© JUNGE FREIHEIT Verlag GmbH & Co.  www.jungefreiheit.de    22/97  23. Mai 1997

 
 
Aus der Bannmeile
Der Bundesrechnungshof und Waigels Haushaltsloch
von Gerhard Imhoff

Es gibt Zoff in der CDU. Grund: Die Neugestaltung des Ausländerrechts. Hart wird hinter den Bonner Kulissen um die Frage gerungen, ob Kindern ausländischer Herkunft, die in Deutschland geboren werden, für eine begrenzte Zeit eine doppelte Staatsbürgerschaft ermöglicht werden soll.

Das Brisante an dieser Auseinandersetzung ist, daß die Befürworter (insbesondere die Gruppe um den Abgeordneten Altmaier) einer Kinder-Doppelstaatsbürgerschaft intern offen zugeben, daß dies für sie nur "ein Anfang" sein kann. Sie wollen schon mittelfristig die doppelte Staatsbürgerschaft für alle in Deutschland lebenden Ausländer. Dafür gibt’s Beifall vom Koalitionspartner FDP.

Der interessierte Betrachter darf also gespannt sein, wie lange sich die Gegner einer doppelten Staatsbürgerschaft, gleich welcher Art, um Innenminister Kanther noch gegenüber "den Reformern" werden behaupten können. Es gibt jedenfalls Anzeichen, daß in der Unions-Spitze bald die Post abgeht. Und zwar in Richtung Multikulti.

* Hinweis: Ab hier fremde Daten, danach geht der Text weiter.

Lemma infer_statuses_walk root :
  exists w, infer_statuses nodes (Some root) = Some (surface nodes w) /\ walk_ok nodes root [] w.
Proof.
  unfold infer_statuses.
  assert (Hstart : walk_ok nodes root [mkFrame root None None] (mkWalk ∅ ∅)).
  { constructor; try done; simpl; [|set_solver].
    intros f ->%list_elem_of_singleton. constructor. }
  destruct (walk_loop_terminates nodes (walk_fuel nodes) [mkFrame root None None] (mkWalk ∅ ∅))
    as [w Hw]; [apply (walk_fuel_enough nodes)|].
  exists w. rewrite Hw. split; [done|]. by eapply walk_loop_ok.
Qed.

(** C40: inference always ends, covers exactly the given nodes, and gives each
    node the status its walk from the root determines: a node reached by the
    walk reads as [infer_node] says for the deciding ancestor it inherits, and
    any other node keeps its stored status. *)
Theorem infer_statuses_refines root :
  exists res, infer_statuses nodes (Some root) = Some res /\ dom res = dom nodes /\
  forall id n, nodes !! id = Some n -> exists inf, res !! id = Some inf /\
  ((exists nta mga, reads nodes root id nta mga /\ inf = infer_node nodes n nta mga) \/
   ((forall nta mga, ~ reads nodes root id nta mga) /\ inf = stored n)).
Proof.
  destruct (infer_statuses_walk root) as (w & -> & Hok). exists (surface nodes w).
  assert (Hall : forall id n, nodes !! id = Some n -> exists inf, surface nodes w !! id = Some inf /\
    ((exists nta mga, reads nodes root id nta mga /\ inf = infer_node nodes n nta mga) \/
    ((forall nta mga, ~ reads nodes root id nta mga) /\ inf = stored n))).
  { intros id n Hn. rewrite (surface_lookup nodes w id n Hn). case_decide as Hid.
    - destruct (ok_visited _ _ _ _ Hok id n Hid Hn) as [inf Hinf]. exists inf. split; [done|].
      left. apply (ok_out _ _ _ _ Hok) in Hinf as (_ & n' & nta & mga & Hn' & Hr & ->).
      simplify_eq. eauto.
    - exists (stored n). split; [done|]. right. split; [|done].
      intros nta mga Hr. apply Hid. by eapply walk_done_visits. }
  split_and!; [done| |done]. apply set_eq. intros id. rewrite !elem_of_dom. split.
  - intros [inf Hinf]. destruct (nodes !! id) eqn:Hn; [done|]. exfalso.
    unfold surface in Hinf. revert Hinf.
    assert (Hk : out w !! id = None).
    { destruct (out w !! id) as [inf'|] eqn:E; [|done].
      apply (ok_out _ _ _ _ Hok) in E as (_ & n' & ? & ? & Hn' & _). congruence. }
    assert (H : forall m : gmap string N, m ⊆ nodes ->
      map_fold (fun id n o => if decide (id ∈ visited w) then o else <[id := stored n]> o) (out w) m
      !! id = None).
    { intros m. apply (map_fold_weak_ind (fun acc m => m ⊆ nodes -> acc !! id = None)); [done|].
      intros i x ns acc Hi IH Hm.
      assert (Hm' : ns ⊆ nodes) by (etransitivity; [by apply insert_subseteq|done]).
      destruct (decide (i ∈ visited w)); [by apply IH|]. rewrite lookup_insert_ne; [by apply IH|].
      intros ->. assert (nodes !! id = Some x); [|congruence].
      eapply lookup_weaken; [apply lookup_insert_eq|done]. }
    by rewrite H.
  - intros [n Hn]. destruct (Hall id n Hn) as (inf & Hinf & _). by eexists.
Qed.

(** What a reader may rely on: a node that finished in the current
    generation always shows its stored status, and a node shows [skipped] with
    an ancestor only when that ancestor really is above it and finished in the
    current generation. *)
Theorem infer_statuses_sound root res id n inf :
  infer_statuses nodes (Some root) = Some res -> nodes !! id = Some n -> res !! id = Some inf ->
  (decides nodes n = true -> inf = mkInferred (default "pending" (nf_status n)) None) /\
  (forall a, status inf = "skipped" -> from_ancestor_id inf = Some a ->
   tc (child_of nodes) a id /\ exists na, nodes !! a = Some na /\ decides nodes na = true).
Proof.
  intros Hres Hn Hinf. destruct (infer_statuses_walk root) as (w & Hw & Hok).
  rewrite Hw in Hres. simplify_eq. rewrite (surface_lookup nodes w id n Hn) in Hinf.
  case_decide as Hid; [|by simplify_eq; split; [|intros a _ ?]].
  apply (ok_out _ _ _ _ Hok) in Hinf as (_ & n' & nta & mga & Hn' & Hr & ->). simplify_eq.
  unfold infer_node, decides. split.
  - intros [-> Hs]%andb_true_iff. apply negb_true_iff in Hs as ->. done.
  - destruct (is_terminal (nf_status n)); [destruct (superseded nodes n)|];
      destruct nta as [b|]; simpl; intros a Hs Ha; simplify_eq;
      try (by eapply reads_nta); done.
Qed.
End Properties.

Steuerland ist abgebrannt, schallt es laut aus den Bonner Politikerkehlen. Da mag so mancher für dumm verkaufte Steuerzahler auf die Idee kommen, daß es nichts mehr zu verteilen gebe im Land der Deutschen. Irrtum! Gibt es doch. Wer’s nicht glaubt, dem ist die Lektüre der "Bemerkungen des Bundesrechnungshofes 1996 zur Haushalts- und Wirtschaftsführung" zu empfehlen. Denn dort stehen feine Sachen, bei denen es dem Bayern-Theo eigentlich die Augenbrauen aufrollen müßte. Weil nun dieser Bericht so richtig aufschlußreich ist, wollen wir uns diesen in der nächsten Zeit in der Bonn-Kolumne in schöner Regelmäßigkeit einmal ansehen. Zum Beispiel dies hier: Das Bundesministerium des Innern führt seit dem Jahre 1991 ein Programm zur Förderung der Rückkehr und Reintegration von ausländischen Flüchtlingen (Kapitel 06 02 Titel 684 04) durch. Mit dem Programm sollen in Deutschland lebende Asylbewerber, die keine Aussicht haben, als Asylberechtigte anerkannt zu werden, für die freiwillige Rückkehr in ihre Heimat begeistert werden. Mitmachen dürfen aber auch - das ist echt weitsichtig - in den Partnerländern verbliebene Personen, quasi zur Asylvorbeugung. Das Programm umfaßt insbesondere zwei Aus- und Weiterbildungsprojekte in Rumänien und Bulgarien. Das Innenministerium fördert dort die Einrichtung und den Betrieb von je drei Modellaus- und fortbildungszentren.

Im Zeitraum von 1991 bis 1995 hat das Programm den deutschen Steuerzahler insgesamt 46 Millionen Mark (30,7 Millionen Mark für das Programm in Rumänien und 15,3 Millionen Mark für das in Bulgarien) gekostet. Und der Steuerbürger hat mit seinem bescheidenen Beitrag eine Menge erreicht: Seit Programmbeginn haben ganze 150, bei etwa 3.000 in den Zentren aus- und fortgebildete Personen und rund 196.000 abgelehnten Asylbewerbern, die Heimreise angetreten. Toll!

Klasse ist auch, daß das Programm als bilaterales Gemeinschaftsvorhaben vereinbart worden ist und daß die Partnerländer bislang noch keine müde Mark gezahlt haben. Das Bonner Innenministerium hält trotzdem an dem Programm fest. Schade.